Novinha da buceta molhada batendo siririca

Novinha da buceta molhada batendo siririca

Me virou de bruços e senti sua língua penetrar meu cu enquanto seus dedos masturbavam minha xota em seguida enfiou seus dedos também em meu cu é começou uma dupla penetração me deixando louca, não demorou para que eu atingisse o orgasmo entre espasmos, ela sorriu e lambeu seus dedos limpando o suco de minha buceta, mas eu queria mais agarrei – a novamente e comecei a despir suas roupas ela relutou dizendo que estava suada mas eu não queria saber só queria chupar toda aquele corpo, por fim ela consentiu e pude constatar que estivera certa sobre ela, tinha um corpo maravilhoso, másculo para uma mulher, e sem perder tempo me posicionei sobre ela e começamos um maravilhoso 69.

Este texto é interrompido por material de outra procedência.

(* ===== verification/Config.v ===== *)
(** * The configuration: cfg/config.cpp, cfg/section.cpp, cfg/defaults.cpp

    The state of the parser is the configuration under construction.  Its
    members are numbered by [Key], so that one operation assigns any of them;
    the chain of comparisons that dispatches an option is a table of rows, in
    the order of the source, of which the first with the name applies. *)

From Stdlib Require Import Sorted.
From stdpp Require Import prelude gmap functions.
From S2P Require Import Prelude CxxString Path Errors Numbers Mode Counters Acl Rights Strength Settings.
Local Open Scope Z_scope.
Local Open Scope str_scope.
Local Open Scope list_scope.

(** ** Data *)

Inductive EPSVFxp : Type := EPSV_Allow | EPSV_Deny | EPSV_Force.
Inductive LogAddresses : Type := Log_Never | Log_Errors | Log_Always.

(** cfg/section.hpp *)
Record SectionDef := {
  s_name : str; s_paths : list str; separateCredits : bool; s_ratio : Z
}.

Definition new_Section (name : str) : SectionDef :=
  {| s_name := name; s_paths := []; separateCredits := false; s_ratio := -1 |}.

(** The members of [Config].  The lists of rights, the private paths, the path
    filter, the hidden files and [noretrieve] are one member, [KPaths], the
    record that Rights.v works on. *)
Inductive Key : Type :=
  | KSitepath | KPidfile | KTlsCertificate | KTlsCiphers | KSitenameLong | KSitenameShort
  | KLoginPrompt | KDatapath | KBanner | KNatAddr
  | KMaster | KBouncerIp | KCalcCrc | KXdupe | KValidIp | KActiveAddr | KPasvAddr | KCdpath
  | KEventpath | KDupepath | KIndexpath | KBannedUsers | KIdleCommands | KAsciiUploads
  | KPort | KFreeSpace | KTotalUsers | KMaxSitecmdLines | KMaximumRatio | KDirSizeDepth
  | KUmask | KLogLines | KDataBufferSize
  | KBouncerOnly | KDlIncomplete | KAsyncCRC | KIdentLookup | KDnsLookup
  | KSecurityLog | KDatabaseLog | KEventLog | KErrorLog | KDebugLog | KSiteopLog | KTransferLog
  | KTlsControl | KTlsListing | KTlsData | KTlsFxp
  | KWelcomeMsg | KGoodbyeMsg | KShowDiz | KPaths
  | KAsciiDownloads | KSecureIp | KSecurePass | KMaximumSpeed | KMinimumSpeed | KSimXfers
  | KActivePorts | KPasvPorts | KAllowFxp | KAlias | KMaxUsers | KMaxUstats | KMaxGstats
  | KCscript | KLslong | KNukeMax | KCreditcheck | KCreditloss | KNukedirStyle | KMsgpath
  | KSiteCmd | KIdleTimeout | KDatabase | KPreCheck | KPreDirCheck | KPostCheck
  | KCommandACLs | KSections | KEpsvFxp | KLogAddresses.

#[export] Instance Key_eq_dec : EqDecision Key.
Proof. solve_decision. Defined.

Definition type_of (k : Key) : Type :=
  match k with
  | KSitepath | KPidfile | KTlsCertificate | KTlsCiphers | KSitenameLong | KSitenameShort
  | KLoginPrompt | KDatapath | KBanner | KNatAddr => str
  | KMaster | KBouncerIp | KCalcCrc | KXdupe | KValidIp | KActiveAddr | KPasvAddr | KCdpath
  | KEventpath | KDupepath | KIndexpath | KBannedUsers | KIdleCommands | KAsciiUploads => list str
  | KPort | KFreeSpace | KTotalUsers | KMaxSitecmdLines | KMaximumRatio | KDirSizeDepth
  | KUmask | KLogLines | KDataBufferSize => Z
  | KBouncerOnly | KDlIncomplete | KAsyncCRC | KIdentLookup | KDnsLookup => bool
  | KSecurityLog | KDatabaseLog | KEventLog | KErrorLog | KDebugLog | KSiteopLog => Log
  | KTransferLog => TransferLog
  | KTlsControl | KTlsListing | KTlsData | KTlsFxp => ACL
  | KWelcomeMsg | KGoodbyeMsg | KShowDiz => list Right
  | KPaths => Rights.Config
  | KAsciiDownloads => AsciiDownloads
  | KSecureIp => list (entry IPStrength)
  | KSecurePass => list (entry PasswdStrength)
  | KMaximumSpeed | KMinimumSpeed => list (entry SpeedLimitRule)
  | KSimXfers => SimXfers
  | KActivePorts | KPasvPorts => list (Z * Z)
  | KAllowFxp => list (entry AllowFxpRule)
  | KAlias => list (str * str)
  | KMaxUsers => MaxUsers
  | KMaxUstats | KMaxGstats => list (entry Z)
  | KCscript => list Cscript
  | KLslong => Lslong
  | KNukeMax => NukeMax
  | KCreditcheck | KCreditloss => list CreditRule
  | KNukedirStyle => NukeStyle
  | KMsgpath => list (entry (str * str))
  | KSiteCmd => list SiteCmd
  | KIdleTimeout => IdleTimeout
  | KDatabase => Database
  | KPreCheck | KPreDirCheck | KPostCheck => list CheckScript
  | KCommandACLs => gmap str ACL
  (* std::map: in the order of the names *)
  | KSections => list (str * SectionDef)
  | KEpsvFxp => EPSVFxp
  | KLogAddresses => LogAddresses
  end.

(** [currentSection] is the name of the section it points to. *)
Record Config := {
  version : Z; tool : bool;
  get : ∀ k, type_of k;
  settingsCache : gmap str Z;
  currentSection : option str
}.

Definition set (k : Key) (v : type_of k) (c : Config) : Config := {|
  version := version c; tool := tool c;
  get k' := match decide (k = k') with left e => eq_rect k type_of v k' e | right _ => get c k' end;
  settingsCache := settingsCache c; currentSection := currentSection c |}.

Definition set_settingsCache (m : gmap str Z) (c : Config) : Config := {|
  version := version c; tool := tool c; get := get c;
  settingsCache := m; currentSection := currentSection c |}.

Definition set_currentSection (s : option str) (c : Config) : Config := {|
  version := version c; tool := tool c; get := get c;
  settingsCache := settingsCache c; currentSection := s |}.

Lemma get_set k v c : get (set k v c) k = v.
Proof. cbn. destruct (decide (k = k)) as [e|]; [|done]. by rewrite (proof_irrel e eq_refl). Qed.

Lemma get_set_ne k k' v c : k ≠ k' → get (set k v c) k' = get c k'.
Proof. intros Hk. cbn. by destruct (decide (k = k')). Qed.

(** The lists of std::string compare as std::map's keys do, byte by byte. *)
Fixpoint str_ltb (s t : str) : bool :=
  match s, t with
  | _, [] => false
  | [], _ :: _ => true
  | c :: s', d :: t' => if decide (c = d) then str_ltb s' t' else code c <? code d
  end.

(** [sections.insert]: [None] when the key is there already. *)
Fixpoint map_insert {A} (k : str) (v : A) (l : list (str * A)) : option (list (str * A)) :=
  match l with
  | [] => Some [(k, v)]
  | (k', v') :: l' =>
      if decide (k = k') then None
      else if str_ltb k k' then Some ((k, v) :: l)
      else match map_insert k v l' with Some l' => Some ((k', v') :: l') | None => None end
  end.

(** An assignment through the pointer to the section [name] *)
Definition map_alter {A} (f : A → A) (name : str) (l : list (str * A)) : list (str * A) :=
  map (λ kv, if decide (kv.1 = name) then (kv.1, f kv.2) else kv) l.

Definition map_find {A} (name : str) (l : list (str * A)) : option A := assoc name l.

(** ** The parser *)

Definition Handler : Type := list str → Config → cfg Config.

Definition TAB : ascii := ascii_of_N 9.

Section parser.
Context `{Split, CaseConv, Trim, ReplaceAll, Fnmatch}.
(** Whether boost::regex accepts an expression, the commands that have an ACL
    keyword ([Config::aclKeywords]) and the umask of the process *)
Context (regex_valid : str → bool) (aclKeywords : list str) (CurrentUmask : Z).

Definition ParameterCheck (opt : str) (toks : list str) (minimum maximum : Z) : cfg unit :=
  let toksSize := Z.of_nat (length toks) in
  if (toksSize <? minimum) || (negb (maximum =? -1) && (maximum <? toksSize))
  then Throw (ConfigError (lit "Wrong numer of parameters for " ++ opt))
  else Ok tt.

(** A row of the chain whose branch begins with [ParameterCheck] *)
Definition row (opt : str) (minimum maximum : Z) (h : Handler) : str * Handler :=
  (opt, λ toks c, let! _u := ParameterCheck opt toks minimum maximum in h toks c).

(** The branches that the chain repeats *)
Definition assign (k : Key) (build : list str → cfg (type_of k)) : Handler :=
  λ toks c, let! v := build toks in Ok (set k v c).

Definition update (k : Key) (build : list str → type_of k → cfg (type_of k)) : Handler :=
  λ toks c, let! v := build toks (get c k) in Ok (set k v c).

(** [<member> = toks[0]] and so on *)
Definition first {A} (convert : str → cfg A) (toks : list str) : cfg A :=
  let! t := tok toks 0 in convert t.
Definition string_ (s : str) : cfg str := Ok s.
Definition int_ (ok : Z → bool) (s : str) : cfg Z :=
  let! n := cast (StrToInt s) in
  let! _u := require (ok n) in Ok n.

(** [<member>.insert(end, toks.begin(), toks.end())] *)
Definition append (toks l : list str) : cfg (list str) := Ok (l ++ toks).

(** [<member>.emplace_back(toks)] *)
Definition emplace {A} (build : list str → cfg A) (toks : list str) (l : list A) : cfg (list A) :=
  let! a := build toks in Ok (l ++ [a]).

Definition emplace_right (k : Rights.Key) : Handler :=
  update KPaths (λ toks p,
    let! l := emplace Right_of toks (rights p k) in Ok (set_rights k l p)).

Definition acl_ (toks : list str) : cfg ACL := Ok (FromString (join " "%char toks)).

Definition set_name (n : str) (d : Database) : Database :=
  {| db_name := n; hosts := hosts d; db_login := db_login d;
     db_password := db_password d; replicaSet := replicaSet d |}.
Definition set_hosts (l : list (str * Z)) (d : Database) : Database :=
  {| db_name := db_name d; hosts := l; db_login := db_login d;
     db_password := db_password d; replicaSet := replicaSet d |}.
Definition set_auth (l p : str) (d : Database) : Database :=
  {| db_name := db_name d; hosts := hosts d; db_login := l;
     db_password := p; replicaSet := replicaSet d |}.
Definition set_replicaSet (r : str) (d : Database) : Database :=
  {| db_name := db_name d; hosts := hosts d; db_login := db_login d;
     db_password := db_password d; replicaSet := r |}.

Definition port_ok (n : Z) : bool := (0 <=? n) && (n <=? 65535).

(** A word of [db_host] *)
Definition host_of (t : str) : cfg (str * Z) :=
  match Split_ t (lit ":") false with
  | [host; port] => let! n := int_ port_ok port in Ok (host, n)
  | _ => Throw BadCast
  end.

Definition globals_database : list (str * Handler) := [
  row (lit "db_name") 1 1 (update KDatabase (λ toks d,
    let! t := tok toks 0 in Ok (set_name t d)));
  row (lit "db_host") 1 (-1) (update KDatabase (λ toks d,
    let! l := rmap host_of toks in Ok (set_hosts (hosts d ++ l) d)));
  row (lit "db_auth") 2 2 (update KDatabase (λ toks d,
    let! t0 := tok toks 0 in let! t1 := tok toks 1 in Ok (set_auth t0 t1 d)));
  row (lit "db_replicaset") 1 1 (update KDatabase (λ toks d,
    let! t := tok toks 0 in Ok (set_replicaSet t d)))
].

fode essa tua puta…Quero ser tua puta !!!Aumentei os movimentos e as chupadas…Batia nas suas nádegas…ela gemia alto, dizendo: …Quero o pau, quero chupaarrr…adoro chuparrr… ela explodiu, gozando sem parar…tirei a boca, fiqui em pé e ela abocanhou o pau…fez entrar tanto, que senti a sua garganta…meus dedos continuavam fodendo a bucetinha dela, sentindo a quentura e o tremor dos músculos…o pau todo molhado entrava e saía da sua boca…Não aguentei e antes de explodir, tirei o pau…ela com as duas mãos, segurava entre os seios, me masturbando…meus dedos continuavam a invadir a bucetinha toda molhada…gozei jatos e jatos de leite quente entre os seios e nos mamilos endurecidos…Ela espalhou o líquido pelos seios…e com uma tesao dominadora, me agarrou pelos cabelos, fazendo chupar os mamilos durinhos e esfregando minha boca pelos seios molhados, gozando novamente. Estávamos numa espécie de transe, de olhos fechados, e quando os abrimos, Thais também estava em uma maravilhosa siririca, roçando a bucetinha encharcada na quina da mesa. No domingo pela manhã acordo com o sol batendo em minha cama, e já não fazia tanto frio assim, olho ao meu lado e meu filho não está, ouço uma respiração ofegante vindo da sala, me levanto devagar e olho meio escondida e lá estava meu filho batendo uma deliciosa punheta, aquela visão me excitou na hora, pois sempre fui tarada por membros iguais ao dele, grossos e com uma grande cabeça vermelha.

Ela era uma raimunda novinha e bunduda.